Your goal: After reading the entries below, copy word for word the lines from the first through the line containing "immutable defaults (numbers, strings, booleans, [None])", and stop there.

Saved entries
+ + + + + + +
(** * The streaming delivery engine of teams-ai

    A shallow embedding of [teams/streaming/streaming_response.py]: the
    class [StreamingResponse], its producer methods, its lazily
    materialised jobs and the drain task that sends them one at a time.

    The embedding follows the Python object model where the code depends
    on it.  Attributes declared at class scope are defaults: an instance
    reads the class attribute until it binds one of its own.  For the
    immutable defaults (numbers, strings, booleans, [None]) that is the
    same as every instance starting with a private copy.  For the three
    list defaults ([_queue], [_citations], [_attachments]) it is not, so
    the class-level lists are objects of the world, and an instance slot
    says whether the instance has bound an attribute of its own. *)

From Stdlib Require Import ZArith List String Bool Lia Permutation DecimalString.
Import ListNotations.

Local Open Scope string_scope.
Local Open Scope list_scope.
Local Open Scope Z_scope.

(** ** Wire data *)

(** [Activity.type]: the two values the engine uses. *)
Inductive ActivityType := Typing | Message.

(** [StreamingChannelData.stream_type]. *)
Inductive StreamType := Informative | Streaming | Final.

(** [Literal["default", "custom"]]. *)
Inductive FeedbackLoopType := FeedbackDefault | FeedbackCustom.

(** Attachments and sensitivity labels are carried unchanged; the engine
    never looks inside them. *)
Definition Attachment := string.

Record SensitivityUsageInfo := { sensitivity_name : string }.

(** [Citation] from [ai.prompts.message]: the engine reads [title] and
    [content]. *)
Record Citation := { title : option string; content : string }.

Record Appearance := { name : string; abstract : string }.

Record ClientCitation := { position : Z; appearance : Appearance }.

(** The fields of [StreamingChannelData] that the engine reads or writes.
    [to_dict] and [from_dict] are taken to round-trip, so an activity keeps
    its channel data as this record. *)
Record StreamingChannelData := {
  stream_type : StreamType;
  stream_sequence : option Z;
  stream_id : option string;
  feedback_loop_enabled : option bool;
  feedback_loop_type : option FeedbackLoopType
}.

(** [StreamingChannelData(stream_type=..., stream_sequence=...)]: the
    remaining fields default to [None]. *)
Definition new_channel_data (t : StreamType) (n : option Z) : StreamingChannelData :=
  {| stream_type := t; stream_sequence := n; stream_id := None;
     feedback_loop_enabled := None; feedback_loop_type := None |}.

Inductive Entity :=
| StreamingEntity (sid : option string) (seq : option Z) (kind : StreamType)
| AIEntity (additional_type : list string) (citation : list ClientCitation)
           (usage_info : option SensitivityUsageInfo).

(** [entities] is unset on a new activity and assigned by [send_activity];
    the model starts it as the empty list. *)
Record Activity := {
  type : ActivityType;
  text : string;
  attachments : option (list Attachment);
  channel_data : StreamingChannelData;
  entities : list Entity
}.

(** What [TurnContext.send_activity] returns when it returns a response. *)
Record ResourceResponse := { response_id : option string }.

Inductive ApplicationError := AppError (msg : string).

Definition stream_already_ended : ApplicationError :=
  AppError "The stream has already ended.".

Definition error_when_sending : ApplicationError :=
  AppError "Error occured when sending activity while streaming:".

(** ** The drain task and the jobs *)

(** Where the coroutine [_drain_queue] is suspended.  [Scheduled]: created
    by [asyncio.create_task] and not yet run.  [AwaitingSend]: inside
    [await self._context.send_activity(activity)].  [Sleeping r]: inside
    [await asyncio.sleep(1.5)], holding the response [r] of the send. *)
Inductive Task :=
| Scheduled
| AwaitingSend
| Sleeping (response : option ResourceResponse).

(** A queued factory.  [JConst a] is [lambda: activity]; [JFormatNextChunk
    self] is the closure [_format_next_chunk], which captures [self]. *)
Inductive Job :=
| JConst (activity : Activity)
| JFormatNextChunk (self : nat).

(** ** Instances *)

(** The attributes of one [StreamingResponse].  [_attachments] and
    [_citations] are [None] while the instance has bound no attribute of its
    own and reads the class-level list.  [_queue] has no slot: no method ever
    assigns [self._queue], every access goes to the class attribute.
    [_stream_id] is [Some ""] at first and takes whatever [response.id] is. *)
Record Instance := {
  _context : nat;
  _next_sequence : Z;
  _stream_id : option string;
  _message : string;
  _attachments : option (list Attachment);
  _ended : bool;
  _citations : option (list ClientCitation);
  _sensitivity_label : option SensitivityUsageInfo;
  _enable_feedback_loop : bool;
  _feedback_loop_type : option FeedbackLoopType;
  _enable_generated_by_ai_label : bool;
  _queue_sync : option Task;
  _chunk_queued : bool
}.

Definition with_next_sequence (v : Z) (i : Instance) : Instance :=
  {| _context := _context i; _next_sequence := v; _stream_id := _stream_id i;
     _message := _message i; _attachments := _attachments i; _ended := _ended i;
     _citations := _citations i; _sensitivity_label := _sensitivity_label i;
     _enable_feedback_loop := _enable_feedback_loop i;
     _feedback_loop_type := _feedback_loop_type i;
     _enable_generated_by_ai_label := _enable_generated_by_ai_label i;
     _queue_sync := _queue_sync i; _chunk_queued := _chunk_queued i |}.

Definition with_stream_id (v : option string) (i : Instance) : Instance :=
  {| _context := _context i; _next_sequence := _next_sequence i; _stream_id := v;
     _message := _message i; _attachments := _attachments i; _ended := _ended i;
     _citations := _citations i; _sensitivity_label := _sensitivity_label i;
     _enable_feedback_loop := _enable_feedback_loop i;
     _feedback_loop_type := _feedback_loop_type i;
     _enable_generated_by_ai_label := _enable_generated_by_ai_label i;
     _queue_sync := _queue_sync i; _chunk_queued := _chunk_queued i |}.

Definition with_message (v : string) (i : Instance) : Instance :=
  {| _context := _context i; _next_sequence := _next_sequence i;
     _stream_id := _stream_id i; _message := v; _attachments := _attachments i;
     _ended := _ended i; _citations := _citations i;
     _sensitivity_label := _sensitivity_label i;
     _enable_feedback_loop := _enable_feedback_loop i;
     _feedback_loop_type := _feedback_loop_type i;
     _enable_generated_by_ai_label := _enable_generated_by_ai_label i;
     _queue_sync := _queue_sync i; _chunk_queued := _chunk_queued i |}.

Definition with_attachments (v : option (list Attachment)) (i : Instance) : Instance :=
  {| _context := _context i; _next_sequence := _next_sequence i;
     _stream_id := _stream_id i; _message := _message i; _attachments := v;
     _ended := _ended i; _citations := _citations i;
     _sensitivity_label := _sensitivity_label i;
     _enable_feedback_loop := _enable_feedback_loop i;
     _feedback_loop_type := _feedback_loop_type i;
     _enable_generated_by_ai_label := _enable_generated_by_ai_label i;
     _queue_sync := _queue_sync i; _chunk_queued := _chunk_queued i |}.

Definition with_ended (v : bool) (i : Instance) : Instance :=
  {| _context := _context i; _next_sequence := _next_sequence i;
     _stream_id := _stream_id i; _message := _message i;
     _attachments := _attachments i; _ended := v; _citations := _citations i;
     _sensitivity_label := _sensitivity_label i;
     _enable_feedback_loop := _enable_feedback_loop i;
     _feedback_loop_type := _feedback_loop_type i;
     _enable_generated_by_ai_label := _enable_generated_by_ai_label i;
     _queue_sync := _queue_sync i; _chunk_queued := _chunk_queued i |}.

Definition with_citations (v : option (list ClientCitation)) (i : Instance) : Instance :=
  {| _context := _context i; _next_sequence := _next_sequence i;
     _stream_id := _stream_id i; _message := _message i;
     _attachments := _attachments i; _ended := _ended i; _citations := v;
     _sensitivity_label := _sensitivity_label i;
     _enable_feedback_loop := _enable_feedback_loop i;
     _feedback_loop_type := _feedback_loop_type i;
     _enable_generated_by_ai_label := _enable_generated_by_ai_label i;
     _queue_sync := _queue_sync i; _chunk_queued := _chunk_queued i |}.

Definition with_sensitivity_label (v : option SensitivityUsageInfo) (i : Instance) : Instance :=
  {| _context := _context i; _next_sequence := _next_sequence i;
     _stream_id := _stream_id i; _message := _message i;
     _attachments := _attachments i; _ended := _ended i; _citations := _citations i;
     _sensitivity_label := v; _enable_feedback_loop := _enable_feedback_loop i;
     _feedback_loop_type := _feedback_loop_type i;
     _enable_generated_by_ai_label := _enable_generated_by_ai_label i;
     _queue_sync := _queue_sync i; _chunk_queued := _chunk_queued i |}.

Definition with_enable_feedback_loop (v : bool) (i : Instance) : Instance :=
  {| _context := _context i; _next_sequence := _next_sequence i;
     _stream_id := _stream_id i; _message := _message i;
     _attachments := _attachments i; _ended := _ended i; _citations := _citations i;
     _sensitivity_label := _sensitivity_label i; _enable_feedback_loop := v;
     _feedback_loop_type := _feedback_loop_type i;
     _enable_generated_by_ai_label := _enable_generated_by_ai_label i;
     _queue_sync := _queue_sync i; _chunk_queued := _chunk_queued i |}.

Definition with_feedback_loop_type (v : option FeedbackLoopType) (i : Instance) : Instance :=
  {| _context := _context i; _next_sequence := _next_sequence i;
     _stream_id := _stream_id i; _message := _message i;
     _attachments := _attachments i; _ended := _ended i; _citations := _citations i;
     _sensitivity_label := _sensitivity_label i;
     _enable_feedback_loop := _enable_feedback_loop i; _feedback_loop_type := v;
     _enable_generated_by_ai_label := _enable_generated_by_ai_label i;
     _queue_sync := _queue_sync i; _chunk_queued := _chunk_queued i |}.

Definition with_enable_generated_by_ai_label (v : bool) (i : Instance) : Instance :=
  {| _context := _context i; _next_sequence := _next_sequence i;
     _stream_id := _stream_id i; _message := _message i;
     _attachments := _attachments i; _ended := _ended i; _citations := _citations i;
     _sensitivity_label := _sensitivity_label i;
     _enable_feedback_loop := _enable_feedback_loop i;
     _feedback_loop_type := _feedback_loop_type i;
     _enable_generated_by_ai_label := v; _queue_sync := _queue_sync i;
     _chunk_queued := _chunk_queued i |}.

Definition with_queue_sync (v : option Task) (i : Instance) : Instance :=
  {| _context := _context i; _next_sequence := _next_sequence i;
     _stream_id := _stream_id i; _message := _message i;
     _attachments := _attachments i; _ended := _ended i; _citations := _citations i;
     _sensitivity_label := _sensitivity_label i;
     _enable_feedback_loop := _enable_feedback_loop i;
     _feedback_loop_type := _feedback_loop_type i;
     _enable_generated_by_ai_label := _enable_generated_by_ai_label i;
     _queue_sync := v; _chunk_queued := _chunk_queued i |}.

Definition with_chunk_queued (v : bool) (i : Instance) : Instance :=
  {| _context := _context i; _next_sequence := _next_sequence i;
     _stream_id := _stream_id i; _message := _message i;
     _attachments := _attachments i; _ended := _ended i; _citations := _citations i;
     _sensitivity_label := _sensitivity_label i;
     _enable_feedback_loop := _enable_feedback_loop i;
     _feedback_loop_type := _feedback_loop_type i;
     _enable_generated_by_ai_label := _enable_generated_by_ai_label i;
     _queue_sync := _queue_sync i; _chunk_queued := v |}.

(** The class-scope declarations, lines 35-50. *)
Definition class_defaults (context : nat) : Instance :=
  {| _context := context; _next_sequence := 1; _stream_id := Some "";
     _message := ""; _attachments := None; _ended := false; _citations := None;
     _sensitivity_label := None; _enable_feedback_loop := false;
     _feedback_loop_type := None; _enable_generated_by_ai_label := false;
     _queue_sync := None; _chunk_queued := false |}.

(** ** The world *)

(** One activity handed to the transport, with the turn context it was
    handed to. *)
Definition Delivery := (nat * Activity)%type.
+ + + + + + +
Written response:
(** * The streaming delivery engine of teams-ai

    A shallow embedding of [teams/streaming/streaming_response.py]: the
    class [StreamingResponse], its producer methods, its lazily
    materialised jobs and the drain task that sends them one at a time.

    The embedding follows the Python object model where the code depends
    on it.  Attributes declared at class scope are defaults: an instance
    reads the class attribute until it binds one of its own.  For the
    immutable defaults (numbers, strings, booleans, [None]) that is the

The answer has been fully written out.